Go through the records below and copy out every line holding "stdpp".

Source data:
::::::
(** * Dictaphone: the transcription session and its helpers

    A shallow embedding of the dictation plugin: the sentence transform
    applied to final transcripts, the rewrite request, the microphone's
    re-chunker and the transcriber's handlers, followed by the properties
    checked against them.

    Conventions.
    - A JavaScript string is a [string]; its characters are code units
      below 256.  In that range the Unicode property [Sentence_Terminal]
      holds of '!', '.' and '?' only, and case-insensitive matching of the
      letters of "new line" is ASCII case folding.
    - A line or column number is a [Z]; [text.length] is
      [Z.of_nat (String.length text)].
    - A handler is a computation in the monad [JS]: it reads and writes the
      world and completes normally or throws; a throw keeps the writes made
      before it.  An [async] method runs up to its first [await] inside the
      call; what follows the [await] is a second computation, run by the
      event loop when the awaited promise settles.
    - The host editor is a class of operations, [EditorHost]; the world
      holds one editor, which its host may change between two events. *)

From Stdlib Require Import ZArith List String Ascii Bool Lia.
Import ListNotations.
Local Open Scope string_scope.
Local Open Scope bool_scope.

(* ===================================================================== *)
(** * Part I: the program *)
(* ===================================================================== *)

(* --------------------------------------------------------------------- *)
(** ** Text helpers of AssemblyAITranscriber.ts *)
(* --------------------------------------------------------------------- *)

Module Text.
(** * Entity-parameter binding and query classification (Automative-SpaCy)

    Shallow embedding of the rule-based pipeline of the repository:
    - [src/pipeline/processors/llm_processor.py]: the keyword detectors and
      [determine_status];
    - [src/pipeline/exctractors/parameter_extractor.py]: segmentation,
      entity extraction, parameter de-duplication, binding and routing;
    - [src/pipeline/ipg_pipeline.py]: the final routing of the pipeline;
    - [src/core/normalization/model_normalization.py]: the canonical-model
      registry.

    Python strings are sequences of code points; they are modelled as
    [list Z].  String constants are written as UTF-8 Rocq literals and
    decoded with [u]. *)

From Stdlib Require Import List String Ascii ZArith Bool Arith Lia QArith Sorted Permutation.
Import ListNotations.
Open Scope list_scope.
Open Scope Z_scope.
Abbreviation length := List.length (only parsing).

(** ** Python strings *)

Definition ustr := list Z.

(** UTF-8 decoding of a byte sequence into code points (well-formed input). *)
Fixpoint utf8_dec (bs : list Z) : ustr :=
  match bs with
  | [] => []
  | b0 :: r0 =>
      if b0 <? 128 then b0 :: utf8_dec r0
      else if b0 <? 224 then
        match r0 with
        | b1 :: r1 => (Z.land b0 31 * 64 + Z.land b1 63) :: utf8_dec r1
        | [] => []
        end
      else if b0 <? 240 then
        match r0 with
        | b1 :: b2 :: r2 =>
            (Z.land b0 15 * 4096 + Z.land b1 63 * 64 + Z.land b2 63)
              :: utf8_dec r2
        | _ => []
        end
      else
        match r0 with
        | b1 :: b2 :: b3 :: r3 =>
            (Z.land b0 7 * 262144 + Z.land b1 63 * 4096
               + Z.land b2 63 * 64 + Z.land b3 63) :: utf8_dec r3
        | _ => []
        end
  end.

Definition u (s : string) : ustr :=
  utf8_dec (map (fun a => Z.of_N (N_of_ascii a)) (list_ascii_of_string s)).

Definition in_range (lo hi c : Z) : bool := (lo <=? c) && (c <=? hi).

(** [str.isspace] (the code points Python treats as whitespace; this is
    also the set matched by [\s] and removed by [str.strip()]). *)
Definition is_space (c : Z) : bool :=
  in_range 9 13 c || in_range 28 32 c || (c =? 133) || (c =? 160)
  || (c =? 5760) || in_range 8192 8202 c || (c =? 8232) || (c =? 8233)
  || (c =? 8239) || (c =? 8287) || (c =? 12288).
(** * pics.py: the bake engine and its two batch drivers

    A shallow embedding of [src/pics.py].  Python strings are Rocq strings
    (sequences of bytes, the UTF-8 encoding of the Python text), paths are the
    pair of a directory and a final component that [pathlib] exposes as
    [parent] and [name], the file system is a finite map from paths to nodes,
    and every function that touches the disk is a computation in a monad that
    threads the file system and may raise a Python exception.  Printing of
    progress lines is left out. *)

From Stdlib Require Import ZArith Ascii.
From stdpp Require Import gmap strings list sorting.

Local Open Scope Z_scope.

(** ** Python strings *)

Module Str.

Definition len (s : string) : Z := Z.of_nat (String.length s).

(** [str.lower] on the ASCII range; bytes outside [A-Z] are unchanged. *)
Definition lower_ascii (c : ascii) : ascii :=
  let n := nat_of_ascii c in
  if ((65 <=? n) && (n <=? 90))%nat then ascii_of_nat (n + 32) else c.

Fixpoint lower (s : string) : string :=
  match s with
  | EmptyString => EmptyString
  | String c s' => String (lower_ascii c) (lower s')
  end.

(** [c in s] for a single character. *)
Fixpoint has_char (c : ascii) (s : string) : bool :=
  match s with
  | EmptyString => false
  | String a s' => Ascii.eqb a c || has_char c s'
  end.

(** [s.startswith(p)]. *)
Fixpoint starts_with (p s : string) : bool :=
  match p, s with
  | EmptyString, _ => true
  | String _ _, EmptyString => false
  | String a p', String b s' => Ascii.eqb a b && starts_with p' s'
  end.
(** * SmallBizInventory: product records, CSV codec and inventory store

    A shallow embedding of the C++ sources (Product.cpp,
    PhysicalProduct.cpp, DigitalProduct.cpp, Inventory.cpp) together with
    the properties stated about them.

    - [double] is IEEE binary64, taken from the Standard Library's
      executable specification of floating point ([SpecFloat]).
    - [int] values are integers ([Z]).
    - [std::string] is [string]; [std::map<std::string, Product*>] is a
      [gmap string Ptr]; [std::vector<Product*>] is a [list Ptr].
    - Products live on a heap and the inventory holds pointers to them, as
      in the source: the sequence and the index alias the same objects. *)

From Stdlib Require Import ZArith Bool List Ascii String Lia.
From Stdlib Require Import Floats.SpecFloat.
From Stdlib Require OrderedTypeEx.
From stdpp Require Import base option list gmap strings sorting.

Local Open Scope string_scope.
Local Open Scope Z_scope.

(** ** IEEE binary64 *)

Module Double.

Definition prec : Z := 53.
Definition emax : Z := 1024.

Definition double : Type := spec_float.

Definition add : double -> double -> double := SFadd prec emax.
Definition sub : double -> double -> double := SFsub prec emax.
Definition mul : double -> double -> double := SFmul prec emax.
Definition div : double -> double -> double := SFdiv prec emax.

(** [a < b] and [a <= b]; [a > b] is [ltb b a] and [a >= b] is [leb b a]. *)
Definition ltb : double -> double -> bool := SFltb.
Definition leb : double -> double -> bool := SFleb.

(** Conversion of an [int] (and of an integer literal) to [double]. *)
Definition of_int (z : Z) : double := binary_normalize prec emax z 0 false.

Definition is_nan (x : double) : bool :=
  match x with S754_nan => true | _ => false end.

Definition is_finite (x : double) : bool :=
  match x with S754_zero _ | S754_finite _ _ _ => true | _ => false end.

(** [std::min(a, b)] is [(b < a) ? b : a]. *)
Definition min (a b : double) : double := if ltb b a then b else a.

(** The largest finite value, [numeric_limits<double>::max()]. *)
Definition max_value : double := S754_finite false (2 ^ 53 - 1) (emax - prec).

End Double.

Abbreviation double := Double.double.

Arguments Double.of_int : simpl never.
Arguments Double.ltb : simpl never.
Arguments Double.leb : simpl never.
Arguments Double.add : simpl never.
Arguments Double.sub : simpl never.
Arguments Double.mul : simpl never.
Arguments Double.div : simpl never.

(** The C++ [int] is 32 bits wide. *)
Definition INT_MAX : Z := 2147483647.
Definition INT_MIN : Z := -2147483648.

(** ** Product.cpp *)

(** The data members of the abstract base class [Product]. *)
Record ProductBase : Type := mkProductBase {
  sku : string;
  name : string;
  price : double;
  quantity : Z;
  category : string
}.

Module ProductBase.

(** [Product::Product()] *)
Definition default : ProductBase :=
  mkProductBase "" "" (Double.of_int 0) 0 "General".

(** [Product::Product(sku, name, price, quantity, category)] *)
Definition make (sku name : string) (price : double) (quantity : Z)
    (category : string) : ProductBase :=
  mkProductBase sku name
    (if Double.leb (Double.of_int 0) price then price else Double.of_int 0)
    (if quantity >=? 0 then quantity else 0)
    category.

Definition setSku (v : string) (b : ProductBase) : ProductBase :=
  mkProductBase v (name b) (price b) (quantity b) (category b).

Definition setName (v : string) (b : ProductBase) : ProductBase :=
  mkProductBase (sku b) v (price b) (quantity b) (category b).

(** [Product::setPrice]: the returned flag and the object afterwards. *)
Definition setPrice (v : double) (b : ProductBase) : bool * ProductBase :=
  if Double.ltb v (Double.of_int 0) then (false, b)
  else (true, mkProductBase (sku b) (name b) v (quantity b) (category b)).

(** [Product::setQuantity] *)
Definition setQuantity (v : Z) (b : ProductBase) : bool * ProductBase :=
  if v <? 0 then (false, b)
  else (true, mkProductBase (sku b) (name b) (price b) v (category b)).

Definition setCategory (v : string) (b : ProductBase) : ProductBase :=
  mkProductBase (sku b) (name b) (price b) (quantity b) v.

(** [Product::calculateValue]: [price * quantity]. *)
Definition calculateValue (b : ProductBase) : double :=
  Double.mul (price b) (Double.of_int (quantity b)).

(** [Product::applyDiscount] *)
Definition applyDiscount (b : ProductBase) (percentage : double) : double :=
  if Double.ltb percentage (Double.of_int 0)
     || Double.ltb (Double.of_int 100) percentage
  then price b
  else Double.mul (price b)
         (Double.sub (Double.of_int 1)
            (Double.div percentage (Double.of_int 100))).

End ProductBase.

(** ** PhysicalProduct.cpp *)

Record PhysicalProduct : Type := mkPhysical {
  physical_base : ProductBase;
  weight : double;
  supplier : string
}.

Module PhysicalProduct.

(** [PhysicalProduct::PhysicalProduct()] *)
Definition default : PhysicalProduct :=
  mkPhysical (ProductBase.setCategory "Physical" ProductBase.default)
    (Double.of_int 0) "Unknown".

(** The parameterised constructor. *)
Definition make (sku name : string) (price : double) (quantity : Z)
    (category : string) (weight : double) (supplier : string)
    : PhysicalProduct :=
  mkPhysical (ProductBase.make sku name price quantity category)
    (if Double.leb (Double.of_int 0) weight then weight else Double.of_int 0)
    supplier.

Definition setWeight (v : double) (p : PhysicalProduct)
    : bool * PhysicalProduct :=
  if Double.ltb v (Double.of_int 0) then (false, p)
  else (true, mkPhysical (physical_base p) v (supplier p)).

Definition setSupplier (v : string) (p : PhysicalProduct) : PhysicalProduct :=
  mkPhysical (physical_base p) (weight p) v.

Definition getType (p : PhysicalProduct) : string := "Physical".

End PhysicalProduct.

(** ** DigitalProduct.cpp *)

Record DigitalProduct : Type := mkDigital {
  digital_base : ProductBase;
  downloadLink : string;
  fileSizeMB : double;
  licenseType : string
}.

Module DigitalProduct.

(** [DigitalProduct::DigitalProduct()] *)
Definition default : DigitalProduct :=
  mkDigital (ProductBase.setCategory "Digital" ProductBase.default)
    "" (Double.of_int 0) "Single".

(** The parameterised constructor. *)
Definition make (sku name : string) (price : double) (quantity : Z)
    (category downloadLink : string) (fileSizeMB : double)
    (licenseType : string) : DigitalProduct :=
  mkDigital (ProductBase.make sku name price quantity category)
    downloadLink
    (if Double.leb (Double.of_int 0) fileSizeMB then fileSizeMB
     else Double.of_int 0)
    licenseType.

Definition setDownloadLink (v : string) (d : DigitalProduct) : DigitalProduct :=
  mkDigital (digital_base d) v (fileSizeMB d) (licenseType d).

Definition setFileSizeMB (v : double) (d : DigitalProduct)
    : bool * DigitalProduct :=
  if Double.ltb v (Double.of_int 0) then (false, d)
  else (true, mkDigital (digital_base d) (downloadLink d) v (licenseType d)).

Definition setLicenseType (v : string) (d : DigitalProduct) : DigitalProduct :=
  mkDigital (digital_base d) (downloadLink d) (fileSizeMB d) v.

Definition getType (d : DigitalProduct) : string := "Digital".

(** [DigitalProduct::applyDiscount] *)
Definition applyDiscount (d : DigitalProduct) (percentage : double) : double :=
  if Double.ltb percentage (Double.of_int 0)
     || Double.ltb (Double.of_int 100) percentage
  then price (digital_base d)
  else
    let bonusPercentage :=
      Double.min (Double.add percentage (Double.of_int 5)) (Double.of_int 50) in
    Double.mul (price (digital_base d))
      (Double.sub (Double.of_int 1)
         (Double.div bonusPercentage (Double.of_int 100))).

End DigitalProduct.

(** ** Objects of dynamic type: what a [Product*] points to *)

Inductive Product : Type :=
  | Physical (p : PhysicalProduct)
  | Digital (d : DigitalProduct).

Definition base (o : Product) : ProductBase :=
  match o with
  | Physical p => physical_base p
  | Digital d => digital_base d
  end.

Definition with_base (f : ProductBase -> ProductBase) (o : Product) : Product :=
  match o with
  | Physical p => Physical (mkPhysical (f (physical_base p)) (weight p) (supplier p))
  | Digital d =>
      Digital (mkDigital (f (digital_base d)) (downloadLink d) (fileSizeMB d)
                 (licenseType d))
  end.

Definition getSku (o : Product) : string := sku (base o).
Definition getName (o : Product) : string := name (base o).
Definition getPrice (o : Product) : double := price (base o).
Definition getQuantity (o : Product) : Z := quantity (base o).
Definition getCategory (o : Product) : string := category (base o).

(** Virtual dispatch. *)
Definition getType (o : Product) : string :=
  match o with
  | Physical p => PhysicalProduct.getType p
  | Digital d => DigitalProduct.getType d
  end.

(** [calculateValue] is not overridden by either derived class. *)
Definition calculateValue (o : Product) : double :=
  ProductBase.calculateValue (base o).

(** [applyDiscount] is overridden by [DigitalProduct] only. *)
Definition applyDiscount (o : Product) (percentage : double) : double :=
  match o with
  | Physical p => ProductBase.applyDiscount (physical_base p) percentage
  | Digital d => DigitalProduct.applyDiscount d percentage
  end.

Definition setName (v : string) (o : Product) : Product :=
  with_base (ProductBase.setName v) o.

Definition setPrice (v : double) (o : Product) : bool * Product :=
  (fst (ProductBase.setPrice v (base o)),
   with_base (fun b => snd (ProductBase.setPrice v b)) o).

Definition setQuantity (v : Z) (o : Product) : bool * Product :=
  (fst (ProductBase.setQuantity v (base o)),
   with_base (fun b => snd (ProductBase.setQuantity v b)) o).

(** ** Text conversions of the C++ standard library

    The codec is written with [std::to_string], [std::getline],
    [operator>>] and [ignore] on a [std::stringstream].  These are library
    functions; they are modelled here following the C++ standard and the
    GNU implementation, over the characters of the stream. *)

Definition comma : ascii := ","%char.
Definition newline : ascii := Ascii.ascii_of_N 10.

Definition is_digit (c : ascii) : bool :=
  let n := N_of_ascii c in ((48 <=? n) && (n <=? 57))%N.

Definition digit_val (c : ascii) : Z := Z.of_N (N_of_ascii c) - 48.

Definition digit_char (d : Z) : ascii := ascii_of_N (Z.to_N (48 + d)).

(** [isspace] in the "C" locale. *)
Definition is_space (c : ascii) : bool :=
  let n := N_of_ascii c in ((n =? 32) || ((9 <=? n) && (n <=? 13)))%N.

(** Decimal digits of a non-negative integer, most significant first:
    [dec_aux] prepends the digits of [n] to [acc]. *)
Fixpoint dec_aux (fuel : nat) (n : Z) (acc : string) : string :=
  match fuel with
  | O => acc
  | S fuel' =>
      let acc' := String (digit_char (n mod 10)) acc in
      if n <? 10 then acc' else dec_aux fuel' (n / 10) acc'
  end.

Definition dec (n : Z) : string := dec_aux (S (Z.to_nat (Z.log2 n))) n "".

(** Exactly [k] decimal digits of [n], with leading zeros. *)
Fixpoint dec_fixed (k : nat) (n : Z) (acc : string) : string :=
  match k with
  | O => acc
  | S k' => dec_fixed k' (n / 10) (String (digit_char (n mod 10)) acc)
  end.

(** [std::to_string(int)]: as printed by ["%d"]. *)
Definition to_string_int (z : Z) : string :=
  if z <? 0 then String "-"%char (dec (- z)) else dec z.

(** Round to the nearest integer, ties to even, the quotient [num / den]
    of two non-negative integers ([den] positive). *)
Definition div_round_even (num den : Z) : Z :=
  let q := num / den in
  let r := num mod den in
  match Z.compare (2 * r) den with
  | Lt => q
  | Gt => q + 1
  | Eq => if Z.even q then q else q + 1
  end.

(** The magnitude of a finite double times [10^6], rounded to an integer:
    the digits that ["%f"] prints. *)
Definition micro_units (m : positive) (e : Z) : Z :=
  if 0 <=? e then Z.pos m * 2 ^ e * 1000000
  else div_round_even (Z.pos m * 1000000) (2 ^ (- e)).

Definition fixed6 (neg : bool) (n : Z) : string :=
  (if neg then "-" else "")
    ++ dec (n / 1000000) ++ String "."%char (dec_fixed 6 (n mod 1000000) "").

(** [std::to_string(double)]: as printed by ["%f"], six digits after the
    decimal point. *)
Definition to_string_double (x : double) : string :=
  match x with
  | S754_zero s => fixed6 s 0
  | S754_finite s m e => fixed6 s (micro_units m e)
  | S754_infinity s => if s then "-inf" else "inf"
  | S754_nan => "nan"
  end.

(** *** Input streams *)

(** A [std::stringstream] read from: the characters not yet consumed and
    the state flags. *)
Record istream : Type := mkStream {
  buffer : string;
  eofbit : bool;
  failbit : bool
}.

Definition stream_of (s : string) : istream := mkStream s false false.

Definition good (ss : istream) : bool := negb (eofbit ss) && negb (failbit ss).
(** ** Machine integers

    Go's fixed-width integers are kept as [Z] with the wrap-around written
    where an operation can overflow. *)

Definition wrap_signed (w : Z) (z : Z) : Z := (z + 2 ^ (w - 1)) mod 2 ^ w - 2 ^ (w - 1).
Definition int32 (z : Z) : Z := wrap_signed 32 z.
Definition int64 (z : Z) : Z := wrap_signed 64 z.
Definition MaxInt32 : Z := 2147483647.
Definition MaxInt64 : Z := 9223372036854775807.
Definition MinInt64 : Z := -9223372036854775808.

(** ** Automation *)

(** Comparisons of characters and strings stay folded under [simpl]. *)
#[global] Arguments Ascii.eqb : simpl never.
#[global] Arguments String.eqb : simpl never.
#[global] Arguments Z.mul : simpl never.

Create HintDb conveyor.

(** Splits the first [match] or [if] on a hypothesis-free scrutinee found in
    the context, keeping its equation, and cleans up. *)
Ltac split_match :=
  match goal with
  | H : context [match ?x with _ => _ end] |- _ =>
      lazymatch x with context [match _ with _ => _ end] => fail | _ => destruct x eqn:?; simplify_eq/= end
  | |- context [match ?x with _ => _ end] =>
      lazymatch x with context [match _ with _ => _ end] => fail | _ => destruct x eqn:?; simplify_eq/= end
  end.

Ltac split_matches := repeat (split_match; try done).

Ltac str_eqb :=
  repeat match goal with
  | H : String.eqb _ _ = true |- _ => apply String.eqb_eq in H; simplify_eq/=
  | H : String.eqb _ _ = false |- _ => apply String.eqb_neq in H
  end.

(** ** Integers *)

Lemma wrap_signed_id w z :
  0 < w -> - 2 ^ (w - 1) <= z < 2 ^ (w - 1) -> wrap_signed w z = z.
Proof.
  intros Hw Hz. unfold wrap_signed.
  assert (Hp : 2 ^ w = 2 * 2 ^ (w - 1)).
  { rewrite <- Z.pow_succ_r by lia. f_equal. lia. }
  rewrite Z.mod_small; lia.
Qed.

Lemma int32_id z : -2147483648 <= z <= MaxInt32 -> int32 z = z.
Proof. intros Hz. unfold MaxInt32 in Hz. apply wrap_signed_id; lia. Qed.

Lemma int64_id z : MinInt64 <= z <= MaxInt64 -> int64 z = z.
Proof. intros Hz. unfold MinInt64, MaxInt64 in Hz. apply wrap_signed_id; lia. Qed.

(** ** Strings *)

Lemma append_nil_r (s : string) : s +:+ "" = s.
Proof. induction s as [|c s IH]; [done|]. change (String c (s +:+ "") = String c s). by rewrite IH. Qed.

Lemma append_cons c (s t : string) : String c s +:+ t = String c (s +:+ t).
Proof. done. Qed.

Lemma append_assoc (a b c : string) : (a +:+ b) +:+ c = a +:+ (b +:+ c).
Proof. induction a as [|x a IH]; [done|]. rewrite !append_cons. by rewrite IH. Qed.

Lemma length_append (a b : string) :
  String.length (a +:+ b) = (String.length a + String.length b)%nat.
Proof. induction a as [|x a IH]; [done|]. rewrite append_cons. simpl. by rewrite IH. Qed.

#[export] Instance append_inj_r (a : string) : Inj (=) (=) (String.append a).
Proof.
  induction a as [|x a IH]; intros b c H; [done|].
  rewrite !append_cons in H. simplify_eq. by apply IH.
Qed.

Lemma list_ascii_append (a b : string) :
  String.list_ascii_of_string (a +:+ b) = String.list_ascii_of_string a ++ String.list_ascii_of_string b.
Proof. induction a as [|c a IH]; [done|]. rewrite append_cons. simpl. by rewrite IH. Qed.

Lemma append_inj_l (a b s : string) : a +:+ s = b +:+ s -> a = b.
Proof.
  revert b. induction a as [|x a IH]; intros [|y b] H.
  - done.
  - apply (f_equal String.length) in H. rewrite !length_append in H. simpl in H. lia.
  - apply (f_equal String.length) in H. rewrite !length_append in H. simpl in H. lia.
  - rewrite !append_cons in H. simplify_eq. f_equal. by apply IH.
Qed.

(** ** Sorting

    [slices.Sort] and [slices.Sorted] on strings order bytewise, which is
    [String.le]. *)

Definition sort_strings (l : list string) : list string := merge_sort String.le l.

Lemma sort_strings_perm l : sort_strings l ≡ₚ l.
Proof. apply merge_sort_Permutation. Qed.

Lemma sort_strings_sorted l : StronglySorted String.le (sort_strings l).
Proof. apply StronglySorted_merge_sort; apply _. Qed.

Lemma elem_of_sort_strings x l : x ∈ sort_strings l <-> x ∈ l.
Proof. by rewrite sort_strings_perm. Qed.

Lemma length_sort_strings l : length (sort_strings l) = length l.
Proof. by rewrite sort_strings_perm. Qed.

Lemma NoDup_sort_strings l : NoDup (sort_strings l) <-> NoDup l.
Proof. by rewrite sort_strings_perm. Qed.

(** ** Lists *)

Lemma fmap_flat_map {A B C} (f : A -> list B) (g : B -> C) l :
  g <$> flat_map f l = flat_map (fun x => g <$> f x) l.
Proof. induction l as [|x l IH]; [done|]. simpl. by rewrite fmap_app, IH. Qed.

Lemma NoDup_fmap_inj_on {A B} (f : A -> B) l :
  (forall x y, x ∈ l -> y ∈ l -> f x = f y -> x = y) -> NoDup l -> NoDup (f <$> l).
Proof.
  induction l as [|x l IH]; intros Hinj Hnd; [constructor|].
  apply NoDup_cons in Hnd as [Hx Hnd]. rewrite fmap_cons. apply NoDup_cons. split.
  - rewrite list_elem_of_fmap. intros (y & Hxy & Hy).
    assert (x = y) as -> by (apply Hinj; set_solver). done.
  - apply IH; [|done]. intros a b Ha Hb. apply Hinj; set_solver.
Qed.

Lemma rev_fmap {A B} (f : A -> B) l : rev (f <$> l) = f <$> rev l.
Proof. symmetry. apply map_rev. Qed.

Lemma filter_all {A} (P : A -> Prop) `{forall x, Decision (P x)} (l : list A) :
  (forall x, x ∈ l -> P x) -> filter P l = l.
Proof.
  induction l as [|x l IH]; intros Hp; [done|].
  rewrite filter_cons_True by (apply Hp; left). f_equal. apply IH. intros y Hy. apply Hp. by right.
Qed.

Lemma filter_none {A} (P : A -> Prop) `{forall x, Decision (P x)} (l : list A) :
  (forall x, x ∈ l -> ~ P x) -> filter P l = [].
Proof.
  induction l as [|x l IH]; intros Hp; [done|].
  rewrite filter_cons_False by (apply Hp; left). apply IH. intros y Hy. apply Hp. by right.
Qed.

Lemma filter_cons_inv {A} (P : A -> Prop) `{forall x, Decision (P x)} (l l' : list A) x :
  filter P l = x :: l' -> exists l1 l2, l = l1 ++ x :: l2 /\ P x /\ (forall y, y ∈ l1 -> ~ P y) /\ filter P l2 = l'.
Proof.
  induction l as [|y l IH]; intros Hf; [done|]. destruct (decide (P y)) as [Hy|Hy].
  - rewrite filter_cons_True in Hf by done. simplify_eq. exists [], l. split_and!; [done..| |done]. by intros z ?%elem_of_nil.
  - rewrite filter_cons_False in Hf by done. destruct (IH Hf) as (l1 & l2 & -> & Hx & Hn & He).
    exists (y :: l1), l2. split_and!; [done..| |done]. intros z [->|Hz]%elem_of_cons; auto.
Qed.

Lemma filter_one {A} (P : A -> Prop) `{forall x, Decision (P x)} (l : list A) x :
  filter P l = [x] -> exists l1 l2, l = l1 ++ x :: l2 /\ P x /\ forall y, y ∈ l1 ++ l2 -> ~ P y.
Proof.
  intros (l1 & l2 & -> & Hx & Hn & He)%filter_cons_inv. exists l1, l2. split_and!; [done..|].
  intros y [Hy|Hy]%elem_of_app; [auto|]. intros Hp.
  assert (Hin : y ∈ filter P l2) by (by apply list_elem_of_filter). rewrite He in Hin. by apply elem_of_nil in Hin.
Qed.

Lemma filter_two {A} (P : A -> Prop) `{forall x, Decision (P x)} (l : list A) :
  (2 <= length (filter P l))%nat -> exists l1 x l2 y l3, l = l1 ++ x :: l2 ++ y :: l3 /\ P x /\ P y.
Proof.
  intros Hl. destruct (filter P l) as [|x [|y l']] eqn:Hf; cbn in Hl; [lia..|].
  apply filter_cons_inv in Hf as (l1 & l2 & -> & Hx & _ & Hf).
  apply filter_cons_inv in Hf as (l3 & l4 & -> & Hy & _ & _). by exists l1, x, l3, y, l4.
Qed.

Lemma elem_of_concat {A} (x : A) (ls : list (list A)) :
  x ∈ concat ls <-> exists l, l ∈ ls /\ x ∈ l.
Proof. rewrite list_elem_of_In, in_concat. by setoid_rewrite list_elem_of_In. Qed.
::::::
**THE COMPLETED TASK:**
From stdpp Require Import gmap strings list sorting.
From stdpp Require Import base option list gmap strings sorting.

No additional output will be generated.